Creating a simple Merged Group
To create a Merged Group do this:
vi /usr/local/var/dspam/group
It should contain:
YourUsername:merged:*
Merged Group Bug
It has been my experience (and some others) that there is a bug with 'Merged Groups' This bug causes the DSpam Daemon to segfault. It appears to happen mostly when Merged Groups are used in conjunction with MySQL. Some have claimed that it has to do with DSpam not understanding foreign characters in message headers (I cannot confirm nor deny this) Unfortunately the best way to see if you are effected by this bug is to create a merged group and wait for the daemon to crash. The last entry in the dspam.debug log is usually something like this 'sedation level set to:'.

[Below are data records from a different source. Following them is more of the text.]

(** The capital of an ASCII small letter; other characters stay. *)
Definition ascii_upper (c : ascii) : ascii :=
  let n := PyStr.ord c in
  if (97 <=? n) && (n <=? 122) then PyStr.chr (n - 32) else c.

(** [x] is [k] with some of its small letters written as capitals. *)
Fixpoint case_variant_of (k x : string) : bool :=
  match k, x with
  | EmptyString, EmptyString => true
  | String a k', String b x' =>
      (Ascii.eqb b a || Ascii.eqb b (ascii_upper a)) && case_variant_of k' x'
  | _, _ => false
  end.

(** The [TypeError] of [os.path.exists(None)]. *)
Definition exists_none_error : exn :=
  Exn "TypeError"
    "stat: path should be string, bytes, os.PathLike or integer, not NoneType".

(** An environment with another outcome of the upload, of the generate
    call, of the download button. *)
Definition with_upload_response (env : Env) (response : http_response) : Env :=
  {| TRANSCRIPT_GEMINI_API_KEY := TRANSCRIPT_GEMINI_API_KEY env;
     GEMINI_API_KEY := GEMINI_API_KEY env;
     TMP_MAX := TMP_MAX env;
     candidate_names := candidate_names env;
     os_open_error := os_open_error env;
     write_error := write_error env;
     requests_get := requests_get env;
     upload_post := Ok response;
     generate_post := generate_post env;
     genai_client_error := genai_client_error env;
     generate_content := generate_content env;
     download_button_error := download_button_error env |}.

To check if your merged group actually doing what its supposed to be doing, do the following:
1. Make sure you compiled with the --enable-debug option. You can check this by running:
dspam --version
2. Enable debuging in dspam.conf
Debug * DebugOpt process spam fp
3. Restart the DSpam Daemon
service dspam restart
4. Wait for the daemon to segfault (this can take minutes to days depending on your level of traffic)
5. Search through dspam.debug for 'adding user to merged group'
grep -i merged /var/log/dspam/dspam.debug
If any results are returned then your merged group is working (at least until it crashes the dspam daemon!)